Required work => Work out how many lines of the listing hold "Hsane", then state only that count.

Extracted data =>

Lemma clear_params_run s (i n : nat) d :
  stmt_wf s → (i + n ≤ Z.to_nat (ps_nparams s))%nat →
  ∃ s' d', clear_params_loop L s (Z.of_nat i) n d = Some (s', d') ∧ rebooked s s' d d' ∧ stmt_wf s' ∧
    ps_ctx s' = ps_ctx s ∧ ps_nparams s' = ps_nparams s ∧ ps_res s' = ps_res s ∧
    ps_blob_tmp s' = ps_blob_tmp s ∧ ps_executed s' = ps_executed s ∧ ps_sql s' = ps_sql s ∧
    ps_nrows s' = ps_nrows s ∧ ps_row s' = ps_row s ∧
    (∀ j, (j < i)%nat → ps_values s' !! j = ps_values s !! j) ∧
    (∀ j, (i ≤ j < i + n)%nat → ps_values s' !! j = Some None).
Proof.
  revert s i d. induction n as [|n IH]; intros s i d Hwf Hi; cbn [clear_params_loop].
  { exists s, d. split_and!; try done; [apply rebooked_refl|intros; lia]. }
  destruct (clear_slot_run s i 0 0 d Hwf ltac:(lia)) as (d1 & E1 & H1).
  rewrite (bind_run _ _ _ _ _ E1). replace (Z.of_nat i + 1) with (Z.of_nat (S i)) by lia.
  destruct (IH (slot_null s i 0 0) (S i) d1) as (s' & d' & E & H2 & Hw & Hc & Hn & Hr & Hb & He & Hq & Hnr & Hro & Hlo & Hhi);
    [by apply slot_null_wf|simpl; lia|].
  exists s', d'. split_and!; try done; [by eapply rebooked_trans| |].
  - intros j Hj. rewrite Hlo by lia. simpl. by rewrite list_lookup_insert_ne by lia.
  - intros j Hj. destruct (decide (j = i)) as [->|]; [|apply Hhi; lia].
    rewrite Hlo by lia. simpl. apply list_lookup_insert_eq. rewrite swf_values by done. lia.
Qed.
(** ** The operations on a statement *)

(** The statement can be used: its struct is in order and its connection open. *)
Definition usable d s : Prop :=
  stmt_wf s ∧ ∃ c conn, pg_ctxs d !! ps_ctx s = Some c ∧ pc_conn c = Some conn.

Definition conn_map d : gmap ptr (option (PGconn L)) := pc_conn <$> pg_ctxs d.
Lemma pg_close_law c d : c ∈ v_conns pg_view d → ∃ r d',
  pg_close L c d = Some (r, d') ∧ sane d' ∧ v_conns pg_view d' = v_conns pg_view d ∖ {[c]} ∧
  v_stmts pg_view d' ⊆ v_stmts pg_view d ∧ v_stmts pg_view d ∖ v_stmts_of pg_view c d ⊆ v_stmts pg_view d'.
Proof.
  intros (Hn & Hsane & (x & conn & Hx & Hc))%pg_conns_elem.
  destruct (pg_close_run L c x d Hx Hn) as (d' & E & Es & Ec & El). exists SQL_RDB_OK, d'. split; [done|].
  assert (sane d') as Hsane'.
  { destruct Hsane as [Hw Hl]. split; [by rewrite Es|]. rewrite El, Hl. unfold owned, conn_map.
    rewrite Es, Ec, fmap_delete. rewrite (lsum_delete _ (pc_conn <$> pg_ctxs d) c (pc_conn x)) by (by rewrite lookup_fmap, Hx).
    apply ledger_eq; simpl; lia. }
  assert (∀ q, online L d' q ↔ q ≠ c ∧ online L d q) as Ho.
  { intros q. unfold online. rewrite Ec. destruct (decide (q = c)) as [->|].
    - rewrite lookup_delete_eq. naive_solver.
    - rewrite lookup_delete_ne by done. naive_solver. }
  split_and!; [done| | |].
  - apply set_eq. intros q. rewrite elem_of_difference, elem_of_singleton, !pg_conns_elem, Ho. naive_solver.
  - intros q. rewrite !pg_stmts_elem, Es. setoid_rewrite Ho. naive_solver.
  - intros q. rewrite elem_of_difference, !pg_stmts_elem, pg_stmts_of_elem, Es. setoid_rewrite Ho.
    intros [(s & Hs & Hq & Hw & Hon) Hnot]. exists s. split_and!; try done. intros Heq. apply Hnot. by exists s.
Qed.

Lemma pg_prepare_law c sql d :
  c ∈ v_conns pg_view d → sql_text C2SQL_DIALECT_POSTGRES sql → ∃ r p d',
  pg_prepare L c sql d = Some ((r, p), d') ∧
  if res_ok r then p ≠ NULL ∧ (p ∉ v_stmts pg_view d) ∧ v_stmts pg_view d' = {[p]} ∪ v_stmts pg_view d ∧
    still_but pg_view p d d'
  else v_stmts pg_view d' = v_stmts pg_view d ∧ still pg_view d d'.
Proof.
  intros (Hn & Hsane & Hc)%pg_conns_elem [_ Hsql]. specialize (Hsql eq_refl).
  destruct (pg_prepare_run L c sql d Hsql) as (r & p & d' & E & Ec & Hr). exists r, p, d'.
  assert (conn_map L d' = conn_map L d) as Hm by (unfold conn_map; by rewrite Ec).
  split; [done|]. destruct (res_ok r).
  - destruct Hr as (Hf & n & Hcnt & Es & El).
    assert (pg_stmts d !! p = None) as Hp0.
    { destruct (pg_stmts d !! p) as [x|] eqn:Hx; [|done]. destruct Hf. by eapply address_stmt. }
    assert (sane d') as Hsane'.
    { pose proof (new_stmt_wf L c sql n (pg_count_nonneg _ _ Hcnt)). destruct Hsane as [Hw Hl]. split.
      - rewrite Es. by apply map_Forall_insert_2.
      - rewrite El, Hl. unfold owned. rewrite Hm, Es, lsum_insert by done. apply ledger_eq; simpl; lia. }
    assert (p ≠ NULL) as Hp by (intros ->; by apply Hf, address_null).
    split; [done|]. split; [|split; [|split; [by apply conns_same|]]].
    + intros (s & Hs & _)%pg_stmts_elem. by eapply Hf, address_stmt.
    + apply set_eq. intros q. rewrite elem_of_union, elem_of_singleton, !pg_stmts_elem, Es.
      destruct (decide (q = p)) as [->|].
      * rewrite lookup_insert_eq. split; [auto|]. intros _. eexists. split; [done|]. split_and!; [done|done|].
        by apply (online_same d d').
      * rewrite lookup_insert_ne by done. setoid_rewrite (online_same d d' _ Hm). naive_solver.
    + intros c'. apply set_eq. intros q. rewrite !elem_of_difference, elem_of_singleton, !pg_stmts_of_elem, Es.
      destruct (decide (q = p)) as [->|]; [tauto|].
      rewrite lookup_insert_ne by done. setoid_rewrite (online_same d d' _ Hm). naive_solver.
  - destruct Hr as (_ & _ & Es & El). assert (unmoved L d d') as Hu by done. by apply unmoved_view.
Qed.

Lemma pg_finalize_law p d : p ∈ v_stmts pg_view d → ∃ r d',
  pg_finalize L p d = Some (r, d') ∧ v_stmts pg_view d' = v_stmts pg_view d ∖ {[p]} ∧ calm pg_view d d' ∧
    still_but pg_view p d d'.
Proof.
  intros (s & Hs & Hn & Hsane & Ho)%pg_stmts_elem. pose proof (sane_wf d p s Hsane Hs) as Hw.
  destruct (pg_finalize_run L p s d Hs Hw Hn) as (d' & E & Es & Ec & El). exists SQL_RDB_OK, d'. split; [done|].
  assert (conn_map L d' = conn_map L d) as Hm by (unfold conn_map; by rewrite Ec).
  assert (sane d') as Hsane'.
  { destruct Hsane as [Hws Hl]. split; [rewrite Es; by apply map_Forall_delete|].
    rewrite El, Hl. unfold owned. rewrite Hm, Es, (lsum_delete _ _ _ _ Hs). apply ledger_eq; simpl; lia. }
  assert (∀ q t, pg_stmts d' !! q = Some t ↔ q ≠ p ∧ pg_stmts d !! q = Some t) as Hl.
  { intros q t. rewrite Es. rewrite lookup_delete_Some. naive_solver. }
  split; [|split; (split; [by apply conns_same|])].
  - apply set_eq. intros q. rewrite elem_of_difference, elem_of_singleton, !pg_stmts_elem.
    setoid_rewrite Hl. setoid_rewrite (online_same d d' _ Hm). naive_solver.
  - intros c q. rewrite !pg_stmts_of_elem. setoid_rewrite Hl. setoid_rewrite (online_same d d' _ Hm). naive_solver.
  - intros c. apply set_eq. intros q. rewrite !elem_of_difference, elem_of_singleton, !pg_stmts_of_elem.
    setoid_rewrite Hl. setoid_rewrite (online_same d d' _ Hm). naive_solver.
Qed.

Expected output => 9